Trump disse que seu governo também está iniciando várias investigações de práticas comerciais desleais sob a Seção 301 “para proteger nosso país de práticas comerciais desleais de outros países e empresas”.
A decisão de Trump de recorrer a outras medidas, incluindo a Seção 122, enquanto inicia novas investigações sob a Seção 301, era amplamente esperada, mas as tarifas de 10% que ele anunciou nesta sexta-feira só podem permanecer em vigor por 150 dias, e as investigações da Seção 301 geralmente levam meses para serem concluídas.
Decisão da Suprema Corte
A Suprema Corte dos EUA decidiu nesta sexta-feira, 20, que o presidente Donald Trump extrapolou sua autoridade ao impor uma série de tarifas que desestabilizaram o comércio global ao se valer de uma lei destinada a emergências nacionais.
Na prática, a decisão bloqueia o tarifaço de Trump, colocando em xeque a principal ferramenta que o presidente tem utilizado para implementar sua agenda econômica. Esta decisão diz respeito às tarifas alfandegárias apresentadas como “recíprocas” por Donald Trump, mas não às aplicadas a setores específicos como automotivo, aço ou alumínio.
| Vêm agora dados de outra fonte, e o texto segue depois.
Lemma varlena_4B_length bs :
  VARSIZE_ANY bs = Z.of_nat (length bs) -> VARATT_IS_1B bs = false ->
  VARSIZE_4B bs = Z.of_nat (length bs).
Proof.
  unfold VARSIZE_ANY. intros H E. rewrite E in H.
  destruct (VARATT_IS_1B_E bs) eqn:E1; [|done].
  unfold VARATT_IS_1B_E, VARATT_IS_1B in *. zbool. by rewrite E1 in E.
Qed.

(** The six ways a legal value can be stored, with the facts each gives. *)
Inductive stored_view (et : ElemType) : Datum -> Prop :=
| SV_byval w :
    typbyval et = true -> In (typlen et) [1; 2; 4; 8] -> in_uint 64 w ->
    stored_view et (DWord w)
| SV_short bs :
    typbyval et = false -> typlen et = -1 -> Forall is_byte bs ->
    VARATT_IS_1B bs = true -> VARATT_IS_1B_E bs = false ->
    VARSIZE_1B bs = Z.of_nat (length bs) -> bs <> [] ->
    stored_view et (DPtr bs)
| SV_pack bs :
    typbyval et = false -> typlen et = -1 -> Forall is_byte bs ->
    VARATT_IS_1B bs = false -> VARATT_IS_1B_E bs = false ->
    TYPE_IS_PACKABLE (-1) (typstorage et) && VARATT_CAN_MAKE_SHORT bs = true ->
    VARSIZE_4B bs = Z.of_nat (length bs) -> 4 <= Z.of_nat (length bs) <= 130 ->
    stored_view et (DPtr bs)
| SV_full bs :
    typbyval et = false -> typlen et = -1 -> Forall is_byte bs ->
    VARATT_IS_1B bs = false -> VARATT_IS_1B_E bs = false ->
    TYPE_IS_PACKABLE (-1) (typstorage et) && VARATT_CAN_MAKE_SHORT bs = false ->
    VARSIZE_4B bs = Z.of_nat (length bs) -> 4 <= Z.of_nat (length bs) ->
    stored_view et (DPtr bs)
| SV_cstring s :
    typbyval et = false -> typlen et = -2 -> typalign et = TYPALIGN_CHAR ->
    Forall (fun b => b <> 0) s ->
    stored_view et (DPtr (s ++ [0]))
| SV_fixed bs :
    typbyval et = false -> 0 < typlen et -> Z.of_nat (length bs) = typlen et ->
    stored_view et (DPtr bs).

Lemma can_make_short_1B bs : VARATT_IS_1B bs = true -> VARATT_CAN_MAKE_SHORT bs = false.
Proof.
  intros H. destruct (VARATT_CAN_MAKE_SHORT bs) eqn:E; [|done].
  apply can_make_short_4B in E as [E _]. congruence.
Qed.

Lemma stored_viewP et d : elem_ok et -> datum_ok et d -> stored_view et d.
Proof.
  unfold elem_ok, datum_ok. destruct (typbyval et) eqn:Hbv.
  { intros He (w & -> & Hw). by apply SV_byval. }
  intros He (bs & -> & Hb & Hd).
  destruct (typlen et =? -1) eqn:E1.
  - apply Z.eqb_eq in E1. destruct Hd as (HE & _ & Hsz & H4).
    destruct (VARATT_IS_1B bs) eqn:E1B.
    + apply SV_short; try done; [|by intros ->].
      by rewrite <- Hsz; unfold VARSIZE_ANY; rewrite HE, E1B.
    + specialize (H4 eq_refl). pose proof (varlena_4B_length _ Hsz E1B) as H4B.
      destruct (TYPE_IS_PACKABLE (-1) (typstorage et) && VARATT_CAN_MAKE_SHORT bs) eqn:EP.
      * apply SV_pack; try done. apply andb_true_iff in EP as [_ EP].
        apply can_make_short_4B in EP as [_ EP]. lia.
      * by apply SV_full.
  - destruct (typlen et =? -2) eqn:E2; zbool.
    + destruct Hd as (s & -> & Hs). apply SV_cstring; try done. by destruct He as [?|[[]|?]]; try lia.
    + apply SV_fixed; try done. lia.
Qed.

(** Unfold the layout functions at a case of the view. *)
Ltac view_simp :=
  unfold stored_bytes, stored_off, stored_datum, stored_short, datum_compute_size,
    att_align_datum, att_align_pointer, att_addlength_datum, att_addlength_pointer;
  cbn [DatumGetPointer datum_word];
  repeat match goal with
  | H : typbyval _ = _ |- _ => rewrite !H
  | H : typlen _ = _ |- _ => rewrite !H
  | H : typalign _ = _ |- _ => rewrite !H
  | H : VARATT_IS_1B _ = _ |- _ => rewrite !H
  | H : VARATT_IS_1B_E _ = _ |- _ => rewrite !H
  | H : TYPE_IS_PACKABLE _ _ && _ = _ |- _ => rewrite !H
  end; rewrite ?orb_false_l, ?orb_true_l;
  cbn [Z.eqb Z.ltb Z.compare Pos.compare Pos.eqb Pos.compare_cont andb negb].
(* ===== verification/RangeOps.v ===== *)
(** * Operators on range values

    The generic functions of rangetypes.c: accessors, the boolean operators
    (in their [_internal] form, given the type cache entry), union, merge,
    difference, intersection and the btree comparison.  Functions of the
    source that can raise an error return a [result]. *)

From S2P Require Import Prelude Floats Varlena RangeTypes RangeOrder.

(** ** range -> subtype, range -> bool *)

(** SQL NULL is [None]. *)
Definition range_lower_internal (tc : TypeCacheEntry) (r1 : RangeType) : option Datum :=
  let '(lo, up, empty) := range_deserialize tc r1 in
  if empty || infinite lo then None else Some (val lo).

Definition range_upper_internal (tc : TypeCacheEntry) (r1 : RangeType) : option Datum :=
  let '(lo, up, empty) := range_deserialize tc r1 in
  if empty || infinite up then None else Some (val up).

Definition range_empty (r1 : RangeType) : bool := bit_set (range_get_flags r1) RANGE_EMPTY.
Definition range_lower_inc (r1 : RangeType) : bool := bit_set (range_get_flags r1) RANGE_LB_INC.
Definition range_upper_inc (r1 : RangeType) : bool := bit_set (range_get_flags r1) RANGE_UB_INC.
Definition range_lower_inf (r1 : RangeType) : bool := bit_set (range_get_flags r1) RANGE_LB_INF.
Definition range_upper_inf (r1 : RangeType) : bool := bit_set (range_get_flags r1) RANGE_UB_INF.

(** ** range, element -> bool *)

Definition range_contains_elem_internal (tc : TypeCacheEntry) (r : RangeType) (v : Datum) : bool :=
  let '(lo, up, empty) := range_deserialize tc r in
  if empty then false
  else
    let lower_fails :=
      if negb (infinite lo) then
        let cmp := rng_cmp_proc tc (val lo) v in
        if cmp >? 0 then true else (cmp =? 0) && negb (inclusive lo)
      else false in
    let upper_fails :=
      if negb (infinite up) then
        let cmp := rng_cmp_proc tc (val up) v in
        if cmp <? 0 then true else (cmp =? 0) && negb (inclusive up)
      else false in
    if lower_fails then false
    else if upper_fails then false
    else true.

(** ** range, range -> bool *)

Definition types_differ (r1 r2 : RangeType) : bool :=
  negb (RangeTypeGetOid r1 =? RangeTypeGetOid r2).

Definition range_eq_internal (tc : TypeCacheEntry) (r1 r2 : RangeType) : result bool :=
  if types_differ r1 r2 then elog "range types do not match"
  else
    let '(lower1, upper1, empty1) := range_deserialize tc r1 in
    let '(lower2, upper2, empty2) := range_deserialize tc r2 in
    if empty1 && empty2 then Ok true
    else if negb (Bool.eqb empty1 empty2) then Ok false
    else if negb (range_cmp_bounds tc lower1 lower2 =? 0) then Ok false
    else if negb (range_cmp_bounds tc upper1 upper2 =? 0) then Ok false
    else Ok true.

Definition range_ne_internal (tc : TypeCacheEntry) (r1 r2 : RangeType) : result bool :=
  b ← range_eq_internal tc r1 r2; Ok (negb b).

Definition range_contains_internal (tc : TypeCacheEntry) (r1 r2 : RangeType) : result bool :=
  if types_differ r1 r2 then elog "range types do not match"
  else
    let '(lower1, upper1, empty1) := range_deserialize tc r1 in
    let '(lower2, upper2, empty2) := range_deserialize tc r2 in
    if empty2 then Ok true
    else if empty1 then Ok false
    else if range_cmp_bounds tc lower1 lower2 >? 0 then Ok false
    else if range_cmp_bounds tc upper1 upper2 <? 0 then Ok false
    else Ok true.

Definition range_contained_by_internal (tc : TypeCacheEntry) (r1 r2 : RangeType) : result bool :=
  range_contains_internal tc r2 r1.

Definition range_before_internal (tc : TypeCacheEntry) (r1 r2 : RangeType) : result bool :=
  if types_differ r1 r2 then elog "range types do not match"
  else
    let '(lower1, upper1, empty1) := range_deserialize tc r1 in
    let '(lower2, upper2, empty2) := range_deserialize tc r2 in
    if empty1 || empty2 then Ok false
    else Ok (range_cmp_bounds tc upper1 lower2 <? 0).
A Suprema Corte, de maioria conservadora, decidiu por seis votos a três, afirmando que a Lei de Poderes Econômicos de Emergência Internacional “não autoriza o presidente a impor tarifas”.
A corte decidiu que a interpretação do governo Trump de que a lei em questão — a Lei de Poderes Econômicos de Emergência Internacional, ou IEEPA, na sigla em inglês — concede ao presidente dos EUA o poder que ele alega ter para impor tarifas interferiria nos poderes do Congresso e violaria um princípio jurídico chamado doutrina das “questões importantes”.
A doutrina, abraçada pelos juízes conservadores, exige que ações do poder Executivo de “vasta importância econômica e política” sejam claramente autorizadas pelo Congresso. O tribunal usou a doutrina para barrar algumas ações executivas-chaves do ex-presidente democrata Joe Biden.
Previa-se que as tarifas de Trump gerassem, na próxima década, trilhões de dólares em receitas para os Estados Unidos, maior economia do mundo.